Pero las sábanas se han vuelto más pegajosas, cuesta desprenderse, y el corazón, ¿por qué te palpita con tanta fuerza?, ¿qué motivo tienes? Palpas el suelo en busca de las zapatillas, mientras el teléfono suena con una insistencia verdaderamente inaudita. Son fieras desencadenadas, gente que te devoraría sin la menor compasión, entre palmoteos, besuquees, promesas de amistad eterna. Entre besuquees triturarían tus huesos y te chuparían hasta la postrera gota de sangre. A pesar de todo, corres, todavía sonámbula, y cuando alcanzas el fono, cortan. Retrocedes por el medio del salón, bostezando, y otra vez llaman.

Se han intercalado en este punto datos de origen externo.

Lemma seg_push i a : insn_at F i RVM_PUSH a -> seg i (i + 1) (fun x y => y = record SVM_PUSH 0 x).
Proof. intros Hi. one_insn Hi. Qed.
Lemma seg_action i a : insn_at F i RVM_ACTION a -> seg i (i + 1) (fun x y => y = record SVM_ACTION a x).
Proof. intros Hi. one_insn Hi. Qed.
Lemma seg_capture i a : insn_at F i RVM_CAPTURE a -> seg i (i + 1) (fun x y => y = record SVM_CAPTURE 0 x).
Proof. intros Hi. one_insn Hi. Qed.
Lemma seg_step i a : insn_at F i RVM_STEP a -> seg i (i + 1) (fun x y => y = (x.1 + 1, x.2)).
Proof. intros Hi. one_insn Hi. Qed.
Lemma seg_match i a :
  insn_at F i RVM_MATCH a ->
  seg i (i + 1) (fun x y => y = x /\ Z.land a 255 <= cur x.1 <= Z.land (Z.shiftr a 8) 255).
Proof. intros Hi. one_insn Hi. Qed.
Lemma seg_eof i a : insn_at F i RVM_EOF a -> seg i (i + 1) (fun x y => y = x /\ x.1 = Z.of_nat (length input)).
Proof. intros Hi. one_insn Hi. Qed.

(** ** Sequences *)

Lemma seg_seq lo mid hi R S : seg lo mid R -> seg mid hi S -> seg lo hi (r_comp R S).
Proof.
  intros HR HS. pose proof (seg_le _ _ _ HR) as Hle1. pose proof (seg_le _ _ _ HS) as Hle2. split; [lia| | |no_accept].
  - intros Q. destruct (seg_sound _ _ _ HR Q) as (A & A1 & A2 & A3).
    destruct (seg_sound _ _ _ HS (A mid)) as (B & B1 & B2 & B3).
    exists (fun ip off => if ip <? mid then A ip off else B ip off). split_and!.
    + intros off HQ. destruct (Z.ltb_spec lo mid); [by apply A1|]. assert (lo = mid) as <- by lia. by apply B1, A1.
    + intros ip off ip' off' Hip HA Hn. destruct (Z.ltb_spec ip mid).
      * destruct (A2 ip off ip' off' ltac:(lia) HA Hn) as [Hip' HA']. split; [lia|].
        destruct (Z.ltb_spec ip' mid); [done|]. assert (ip' = mid) as -> by lia. by apply B1.
      * destruct (B2 ip off ip' off' ltac:(lia) HA Hn) as [Hip' HB']. split; [lia|].
        destruct (Z.ltb_spec ip' mid); [lia|done].
    + intros off H. destruct (Z.ltb_spec hi mid); [lia|]. destruct (B3 _ H) as (y & Hy & HSy).
      destruct (A3 _ Hy) as (x & Hx & HRx). exists x. split; [done|]. by exists y.
  - intros x z (y & Hxy & Hyz). etrans; [by apply (seg_complete _ _ _ HR)|by apply (seg_complete _ _ _ HS)].
Qed.

(** ** Alternatives: [fork n; R; goto e; n: S; e:] and [fork e; R; e:] *)

Lemma seg_choice i g e R S :
  insn_at F i RVM_FORK (g + 1) -> seg (i + 1) g R -> insn_at F g RVM_GOTO e -> seg (g + 1) e S ->
  seg i e (r_or R S).
Proof.
  intros Hi HR Hg HS. pose proof (seg_le _ _ _ HR) as Hle1. pose proof (seg_le _ _ _ HS) as Hle2. split; [lia| | |no_accept].
  - intros Q. destruct (seg_sound _ _ _ HR Q) as (A & A1 & A2 & A3).
    destruct (seg_sound _ _ _ HS Q) as (B & B1 & B2 & B3).
    exists (fun ip off => if ip =? e then A g off \/ B e off else if ip =? i then Q off else
      if ip <=? g then A ip off else B ip off). split_and!.
    + intros off HQ. rewrite (proj2 (Z.eqb_neq i e)), Z.eqb_refl by lia. done.
    + intros ip off ip' off' Hip HA Hn. rewrite (proj2 (Z.eqb_neq ip e)) in HA by lia.
      destruct (Z.eqb_spec ip i) as [->|Hne].
      { inversion Hn; subst; at_insn; (split; [lia|]).
        - destruct (Z.eqb_spec (g + 1) e) as [<-|]; [right; by apply B1|].
          rewrite (proj2 (Z.eqb_neq (g + 1) i)), (proj2 (Z.leb_gt (g + 1) g)) by lia. by apply B1.
        - rewrite (proj2 (Z.eqb_neq (i + 1) e)), (proj2 (Z.eqb_neq (i + 1) i)), (proj2 (Z.leb_le (i + 1) g)) by lia.
          by apply A1. }
      destruct (Z.leb_spec ip g) as [Hle|Hgt].
      * destruct (decide (ip = g)) as [->|Hng].
        { inversion Hn; subst; at_insn. split; [lia|]. rewrite Z.eqb_refl. by left. }
        destruct (A2 ip off ip' off' ltac:(lia) HA Hn) as [Hip' HA']. split; [lia|].
        rewrite (proj2 (Z.eqb_neq ip' e)), (proj2 (Z.eqb_neq ip' i)), (proj2 (Z.leb_le ip' g)) by lia. done.
      * destruct (B2 ip off ip' off' ltac:(lia) HA Hn) as [Hip' HB']. split; [lia|].
        destruct (Z.eqb_spec ip' e) as [->|]; [by right|].
        rewrite (proj2 (Z.eqb_neq ip' i)), (proj2 (Z.leb_gt ip' g)) by lia. done.
    + intros off H. rewrite Z.eqb_refl in H. destruct H as [H|H].
      * destruct (A3 _ H) as (off0 & HQ0 & HR0). exists off0. split; [done|by left].
      * destruct (B3 _ H) as (off0 & HQ0 & HS0). exists off0. split; [done|by right].
  - intros x y [H|H].
    + eapply rtc_l; [by eapply n_next|]. eapply rtc_r; [by apply (seg_complete _ _ _ HR)|]. by eapply n_goto.
    + eapply rtc_l; [by eapply n_fork|]. by apply (seg_complete _ _ _ HS).
Qed.

Lemma seg_opt i e R :
  insn_at F i RVM_FORK e -> seg (i + 1) e R -> seg i e (r_or R (fun x y => x = y)).
Proof.
  intros Hi HR. pose proof (seg_le _ _ _ HR) as Hle. split; [lia| | |no_accept].
  - intros Q. destruct (seg_sound _ _ _ HR Q) as (A & A1 & A2 & A3).
    exists (fun ip off => if ip =? e then Q off \/ A e off else if ip =? i then Q off else A ip off). split_and!.
    + intros off HQ. rewrite (proj2 (Z.eqb_neq i e)), Z.eqb_refl by lia. done.
    + intros ip off ip' off' Hip HA Hn. rewrite (proj2 (Z.eqb_neq ip e)) in HA by lia.
      destruct (Z.eqb_spec ip i) as [->|Hne].
      * inversion Hn; subst; at_insn; (split; [lia|]); [rewrite Z.eqb_refl; by left|].
        destruct (Z.eqb_spec (i + 1) e) as [<-|]; [right; by apply A1|].
        rewrite (proj2 (Z.eqb_neq (i + 1) i)) by lia. by apply A1.
      * destruct (A2 ip off ip' off' ltac:(lia) HA Hn) as [Hip' HA']. split; [lia|].
        destruct (Z.eqb_spec ip' e) as [->|]; [by right|]. by rewrite (proj2 (Z.eqb_neq ip' i)) by lia.
    + intros off H. rewrite Z.eqb_refl in H. destruct H as [H|H].
      * exists off. split; [done|by right].
      * destruct (A3 _ H) as (off0 & HQ0 & HR0). exists off0. split; [done|by left].
  - intros x y [H| ->].
    + eapply rtc_l; [by eapply n_next|]. by apply (seg_complete _ _ _ HR).
    + apply rtc_once. by eapply n_fork.
Qed.

(** ** Loops *)

(** [goto mid; nxt: S; mid: P; fork nxt]: P, then S and P any number of times. *)
Lemma seg_loop g mid f S P :
  insn_at F g RVM_GOTO mid -> seg (g + 1) mid S -> seg mid f P -> insn_at F f RVM_FORK (g + 1) ->
  seg g (f + 1) (r_comp P (rtc (r_comp S P))).
Proof.
  intros Hg HS HP Hf. pose proof (seg_le _ _ _ HS) as Hle1. pose proof (seg_le _ _ _ HP) as Hle2. split; [lia| | |no_accept].
  - intros Q. set (E := fun y => exists x, Q x /\ r_comp P (rtc (r_comp S P)) x y).
    set (D := fun y => Q y \/ exists z, E z /\ S z y).
    destruct (seg_sound _ _ _ HS E) as (A & A1 & A2 & A3). destruct (seg_sound _ _ _ HP D) as (B & B1 & B2 & B3).
    assert (forall y, A mid y -> B mid y) as HAB.
    { intros y (z & Hz & HSz)%A3. apply B1. right. by exists z. }
    assert (forall y, B f y -> E y) as HBE.
    { intros y (x & [Hx|(z & (x0 & Hx0 & (y0 & HP0 & Hs)) & HSz)] & HPx)%B3.
      - exists x. split; [done|]. exists y. by split.
      - exists x0. split; [done|]. exists y0. split; [done|]. eapply rtc_r; [exact Hs|]. by exists x. }
    exists (fun ip off => if ip =? f + 1 then E off else if ip =? g then Q off else
      if ip <? mid then A ip off else B ip off). split_and!.
    + intros off HQ. rewrite (proj2 (Z.eqb_neq g (f + 1))), Z.eqb_refl by lia. done.
    + intros ip off ip' off' Hip HA Hn. rewrite (proj2 (Z.eqb_neq ip (f + 1))) in HA by lia.
      destruct (Z.eqb_spec ip g) as [->|Hne].
      { inversion Hn; subst; at_insn. split; [lia|].
        rewrite (proj2 (Z.eqb_neq mid (f + 1))), (proj2 (Z.eqb_neq mid g)), Z.ltb_irrefl by lia. apply B1. by left. }
      destruct (Z.ltb_spec ip mid) as [Hlt|Hge].
      * destruct (A2 ip off ip' off' ltac:(lia) HA Hn) as [Hip' HA']. split; [lia|].
        rewrite (proj2 (Z.eqb_neq ip' (f + 1))), (proj2 (Z.eqb_neq ip' g)) by lia.
        destruct (Z.ltb_spec ip' mid); [done|]. assert (ip' = mid) as -> by lia. by apply HAB.
      * destruct (decide (ip = f)) as [->|Hnf].
        { apply HBE in HA. inversion Hn; subst; at_insn; (split; [lia|]); [|by rewrite Z.eqb_refl].
          rewrite (proj2 (Z.eqb_neq (g + 1) (f + 1))), (proj2 (Z.eqb_neq (g + 1) g)) by lia.
          destruct (Z.ltb_spec (g + 1) mid); [by apply A1|]. assert (mid = g + 1) as -> by lia. by apply HAB, A1. }
        destruct (B2 ip off ip' off' ltac:(lia) HA Hn) as [Hip' HB']. split; [lia|].
        rewrite (proj2 (Z.eqb_neq ip' (f + 1))), (proj2 (Z.eqb_neq ip' g)), (proj2 (Z.ltb_ge ip' mid)) by lia. done.
    + intros off H. by rewrite Z.eqb_refl in H.
  - intros x z (y & Hxy & Hyz). eapply rtc_l; [by eapply n_goto|].
    etrans; [by apply (seg_complete _ _ _ HP)|]. clear Hxy. induction Hyz as [y|y y' z (v & HSv & HPv) _ IH].
    + apply rtc_once. by eapply n_next.
    + eapply rtc_l; [by eapply n_fork|]. etrans; [by apply (seg_complete _ _ _ HS)|].
      etrans; [by apply (seg_complete _ _ _ HP)|done].
Qed.

(** [start: fork n1; R; goto start; n1: fork n2; S; goto start; n2:] *)
Lemma seg_spaces start g1 g2 R S :
  insn_at F start RVM_FORK (g1 + 1) -> seg (start + 1) g1 R -> insn_at F g1 RVM_GOTO start ->
  insn_at F (g1 + 1) RVM_FORK (g2 + 1) -> seg (g1 + 1 + 1) g2 S -> insn_at F g2 RVM_GOTO start ->
  seg start (g2 + 1) (rtc (r_or R S)).
Proof.
  intros Hs HR Hg1 Hn1 HS Hg2. pose proof (seg_le _ _ _ HR) as Hle1. pose proof (seg_le _ _ _ HS) as Hle2.
  split; [lia| | |no_accept].
  - intros Q. set (T := fun y => exists x, Q x /\ rtc (r_or R S) x y).
    destruct (seg_sound _ _ _ HR T) as (A & A1 & A2 & A3). destruct (seg_sound _ _ _ HS T) as (B & B1 & B2 & B3).
    assert (forall y, A g1 y -> T y) as HA1.
    { intros y (z & (x & Hx & Hz) & HRz)%A3. exists x. split; [done|]. eapply rtc_r; [done|by left]. }
    assert (forall y, B g2 y -> T y) as HB1.
    { intros y (z & (x & Hx & Hz) & HSz)%B3. exists x. split; [done|]. eapply rtc_r; [done|by right]. }
    set (head := fun ip => (ip =? start) || (ip =? g1 + 1) || (ip =? g2 + 1)).
    assert (forall ip, ip = start \/ ip = g1 + 1 \/ ip = g2 + 1 -> head ip = true) as Hhead.
    { intros ip Hip. unfold head. destruct (Z.eqb_spec ip start), (Z.eqb_spec ip (g1 + 1)), (Z.eqb_spec ip (g2 + 1)); (done || lia). }
    assert (forall ip, ip <> start -> ip <> g1 + 1 -> ip <> g2 + 1 -> head ip = false) as Hbody.
    { intros ip H1 H2 H3. unfold head.
      destruct (Z.eqb_spec ip start), (Z.eqb_spec ip (g1 + 1)), (Z.eqb_spec ip (g2 + 1)); (done || lia). }
    exists (fun ip off => if head ip then T off else if ip <=? g1 then A ip off else B ip off). split_and!.
    + intros off HQ. rewrite Hhead by lia. by exists off.
    + intros ip off ip' off' Hip HA Hn.
      destruct (decide (ip = start)) as [->|Hne1].
      { rewrite Hhead in HA by lia. inversion Hn; subst; at_insn; (split; [lia|]); [by rewrite Hhead by lia|].
        rewrite Hbody, (proj2 (Z.leb_le (start + 1) g1)) by lia. by apply A1. }
      destruct (decide (ip = g1 + 1)) as [->|Hne2].
      { rewrite Hhead in HA by lia. inversion Hn; subst; at_insn; (split; [lia|]); [by rewrite Hhead by lia|].
        rewrite Hbody, (proj2 (Z.leb_gt (g1 + 1 + 1) g1)) by lia. by apply B1. }
      rewrite Hbody in HA by lia. destruct (Z.leb_spec ip g1) as [Hle|Hgt].
      * destruct (decide (ip = g1)) as [->|Hng].
        { inversion Hn; subst; at_insn. split; [lia|]. rewrite Hhead by lia. by apply HA1. }
        destruct (A2 ip off ip' off' ltac:(lia) HA Hn) as [Hip' HA']. split; [lia|].
        rewrite Hbody, (proj2 (Z.leb_le ip' g1)) by lia. done.
      * destruct (decide (ip = g2)) as [->|Hng].
        { inversion Hn; subst; at_insn. split; [lia|]. rewrite Hhead by lia. by apply HB1. }
        destruct (B2 ip off ip' off' ltac:(lia) HA Hn) as [Hip' HB']. split; [lia|].
        rewrite Hbody, (proj2 (Z.leb_gt ip' g1)) by lia. done.
    + intros off H. by rewrite Hhead in H by lia.
  - intros x z H. induction H as [x|x y z [H|H] _ IH].
    + eapply rtc_l; [by eapply n_fork|]. apply rtc_once. by eapply n_fork.
    + eapply rtc_l; [by eapply n_next|]. etrans; [by apply (seg_complete _ _ _ HR)|].
      eapply rtc_l; [by eapply n_goto|done].
    + eapply rtc_l; [by eapply n_fork|]. eapply rtc_l; [by eapply n_next|].
      etrans; [by apply (seg_complete _ _ _ HS)|]. eapply rtc_l; [by eapply n_goto|done].
Qed.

«Lo que sucede es que no podemos —dices—; no tenemos quien cuide a los niños... Así es... La vida en Europa es así, ¿comprenden ustedes...?»

Ellos comprenden, pero su insistencia es verdaderamente inaudita, podrían triturar y tragar hasta el más pequeño de tus huesos, sin compasión ninguna; son antropófagos, concluyes, y disimulas un bostezo. ¡Qué dirían si te vieran con un melenudo del barrio latino, en el idilio más extravagante! ¡Qué cara pondrían! Quizá se te quitaría el sueño, la buena salud con que duermes, echado, ocupando en la cama mucho más sitio del que te corresponde, roncando mientras se te cae la baba... "La próxima semana, entonces. Porque, como ustedes comprenden..."

Hicieron falta gritos, carreras, balbuceos cercanos; el silencio de los niños ausentes rebotaba en el teléfono, era demasiado absoluto. Y capaz que llamen más tarde y cambies todo: no quieres perder un solo punto, un solo voto para qué, de qué crees que te podrá servir...
Los labios gruesos, los ojos velados, la molicie del cuerpo entre las sábanas, el olor ambiguo; bostezas y estiras los brazos con voluptuosidad feroz; me podrías tragar en uno de tus bostezos; hay que mantenerse a distancia. Y lo curioso es que ese insulto, cuando bajaba la jaula del ascensor y ellos clavaban en mí los ojos sumergidos, que parecían implorar algo, una ayuda que yo era incapaz de ofrecer... ¿Por qué a mí, cuando no existo, cuando tú decretaste desde el primer instante que no existo, que carezco de existencia? Lo curioso es que todavía lo tengo atravesado, ese insulto que no pude guardar. Después que lancé el insulto, los pescaditos encerrados en la jaula, condenados a desaparecer en un abismo negro... Los pescaditos encerrados, con sus ojos implorantes.